───── DATASET CONTENT ─────

(** [_subscriptions.apply (send_subscription, pipe)] and [flush] *)
Definition send_subscriptions (pipe : Z) (x : xsub) (w : W) : option W :=
  calls ← Trie.apply (subscriptions x);
  Some (out_flush pipe (foldl (λ w key, send_subscription key pipe w) w calls)).

Definition xattach_pipe (pipe : Z) (x : xsub) (w : W) : option (xsub * W) :=
  f ← Fq.attach pipe (fq x);
  d ← Dist.attach pipe (dist x);
  let x := set_dist d (set_fq f x) in
  w ← send_subscriptions pipe x w;
  Some (x, w).

Definition xread_activated (pipe : Z) (x : xsub) : option xsub :=
  f ← Fq.activated pipe (fq x); Some (set_fq f x).

Definition xwrite_activated (pipe : Z) (x : xsub) : option xsub :=
  d ← Dist.activated pipe (dist x); Some (set_dist d x).

Definition xpipe_terminated (pipe : Z) (x : xsub) : option xsub :=
  f ← Fq.pipe_terminated pipe (fq x);
  d ← Dist.pipe_terminated pipe (dist x);
  Some (set_dist d (set_fq f x)).

Definition xhiccuped (pipe : Z) (x : xsub) (w : W) : option W := send_subscriptions pipe x w.

(** [_dist.send_to_all (msg)] *)
Definition send_to_all (m : part) (x : xsub) (w : W) : option (rc * xsub * W) :=
  '(_, d, w) ← Dist.send_to_all is_more is_vsm m (dist x) w;
  Some (RcOk, set_dist d x, w).

Definition xsend (m : part) (x : xsub) (w : W) : option (rc * xsub * W) :=
  if is_subscribe m || bool_decide (head (p_data m) = Some 1) then
    key ← (if is_subscribe m then command_body m else Some (tail (p_data m)));
    '(_, t) ← Trie.add (subscriptions x) key;
    send_to_all m (set_subscriptions t x) w
  else if is_cancel m || bool_decide (head (p_data m) = Some 0) then
    key ← (if is_cancel m then command_body m else Some (tail (p_data m)));
    '(last, t) ← Trie.rm (subscriptions x) key;
    let x := set_subscriptions t x in
    if (last : bool) then send_to_all m x w else Some (RcOk, x, w)   (* close and init *)
  else send_to_all m x w.

Definition xhas_out : bool := true.

Definition match_ (m : part) (x : xsub) : option bool :=
  matching ← Trie.check (subscriptions x) (p_data m);
  Some (xorb matching invert_matching).

(** [!options.filter || match (msg)] *)
Definition wanted (m : part) (x : xsub) : option bool :=
  if negb filter then Some true else match_ m x.

(** [while (msg->flags () & more) { rc = _fq.recv (msg); errno_assert (rc == 0); }] *)
Fixpoint skip_loop (fuel : nat) (m : part) (f : Fq.fq) (w : W) : option (Fq.fq * W) :=
  match fuel with
  | O => None
  | S fuel =>
      if is_more m then
        '(r, f, w) ← Fq.recvpipe is_more f w;
        '(m, _) ← r;
        skip_loop fuel m f w
      else Some (f, w)
  end.

(** The loop [xrecv] and [xhas_in] share: the first message that is [wanted]
    (with [any], the first one); [None] is EAGAIN. *)
Fixpoint recv_loop (fuel : nat) (any : bool) (x : xsub) (w : W) : option (option part * xsub * W) :=
  match fuel with
  | O => None
  | S fuel =>
      '(r, f, w) ← Fq.recvpipe is_more (fq x) w;
      let x := set_fq f x in
      match r with
      | None => Some (None, x, w)
      | Some (m, _) =>
          pass ← (if any then Some true else wanted m x);
          if (pass : bool) then Some (Some m, x, w)
          else
            '(f, w) ← skip_loop fuel m (fq x) w;
            recv_loop fuel any (set_fq f x) w
      end
  end.

Definition xrecv (fuel : nat) (x : xsub) (w : W) : option (rc * option part * xsub * W) :=
  if has_message x then
    let m := message x in
    Some (RcOk, Some m, set_more (is_more m) (set_message false empty_msg x), w)
  else
    '(r, x, w) ← recv_loop fuel (more x) x w;
    match r with
    | None => Some (RcErr EAGAIN, None, x, w)
    | Some m => Some (RcOk, Some m, set_more (is_more m) x, w)
    end.

Definition xhas_in (fuel : nat) (x : xsub) (w : W) : option (bool * xsub * W) :=
  if more x then Some (true, x, w)
  else if has_message x then Some (true, x, w)
  else
    '(r, x, w) ← recv_loop fuel false x w;
    match r with
    | None => Some (false, set_message false empty_msg x, w)
    | Some m => Some (true, set_message true m x, w)
    end.

(** [sub_t]: subscribing through an option; the message is closed afterwards. *)
Definition sub_xsetsockopt (option_ : Z) (optval : list Z) (x : xsub) (w : W) : option (rc * xsub * W) :=
  if negb (option_ =? ZMQ_SUBSCRIBE) && negb (option_ =? ZMQ_UNSUBSCRIBE) then Some (RcErr EINVAL, x, w)
  else xsend (Part (sub_blob (option_ =? ZMQ_SUBSCRIBE) optval) 0 None) x w.
Definition sub_xsend : rc := RcErr ENOTSUP.
Definition sub_xhas_out : bool := false.
End xsub.

(** * What is available *)

Section correct.
Context {W : Type} `{!InPipes part W} `{!OutPipes part W} `{!InPipesLaws part W} `{!OutPipesLaws part W is_more}.
Context `{!DuplexPipes part W is_more}.
Context (filter invert_matching : bool) (is_vsm : part → bool).

(** ** Receiving *)

(** Skipping the rest of a message. *)
Lemma skip_loop_spec p fuel : ∀ m f w, Fq.inv is_more f w → Fq.more f = is_more m →
  (is_more m = true → items (Fq.pipes f) !! Fq.current f = Some p) → (length (content w p) < fuel)%nat →
  ∃ rest f' w', skip_loop fuel m f w = Some (f', w') ∧ Fq.inv is_more f' w' ∧ Fq.more f' = false ∧
    one_message (m :: rest) ∧ content w p = rest ++ content w' p ∧ (∀ q, q ≠ p → content w' q = content w q) ∧
    (∀ q, q ∈ items (Fq.pipes f') ↔ q ∈ items (Fq.pipes f)) ∧ (∀ q, written w' q = written w q) ∧ served f f' w'.
Proof.
  induction fuel as [|fuel IH]; intros m f w H Hm Hcur Hf; [lia|]. cbn [skip_loop].
  destruct (is_more m) eqn:Hmm.
  - destruct (recvpipe_ok f w H) as (r & f1 & w1 & -> & H1 & Hit1 & Hw1 & Hs1 & Hr). cbn [mbind option_bind].
    destruct r as [[m1 p1]|]; [|destruct Hr as (_ & _ & Hn & _); congruence].
    destruct Hr as (_ & Hc & Ho & Hm1 & Hcur1 & Hsame). specialize (Hcur eq_refl). specialize (Hsame Hm).
    assert (p1 = p) as -> by congruence. cbn [mbind option_bind].
    destruct (IH m1 f1 w1 H1 Hm1 Hcur1) as (rest & f' & w' & -> & H' & Hm' & Hone & Hc' & Ho' & Hit' & Hw' & Hs').
    { rewrite Hc in Hf. cbn in Hf. lia. }
    exists (m1 :: rest), f', w'. split_and!; [done..| | | | | |].
    + cbn [one_message]. by rewrite Hmm.
    + by rewrite Hc, Hc'.
    + intros q Hq. by rewrite Ho', Ho.
    + intros q. by rewrite Hit', Hit1.
    + intros q. by rewrite Hw', Hw1.
    + eapply served_trans; [done|done|]. intros q Hq. destruct (decide (q = p)) as [->|Hne]; [|by rewrite Ho'].
      rewrite Hq in Hc'. by destruct rest, (content w' p).
  - exists [], f, w. split_and!; try done; [cbn; by rewrite Hmm|by left].
Qed.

─────

YOUR ASSIGNMENT → Show each line of the listing that holds the string "None".

FINAL ANSWER →
  | O => None
    (with [any], the first one); [None] is EAGAIN. *)
  | O => None
      | None => Some (None, x, w)
    | None => Some (RcErr EAGAIN, None, x, w)
    | None => Some (false, set_message false empty_msg x, w)
  else xsend (Part (sub_blob (option_ =? ZMQ_SUBSCRIBE) optval) 0 None) x w.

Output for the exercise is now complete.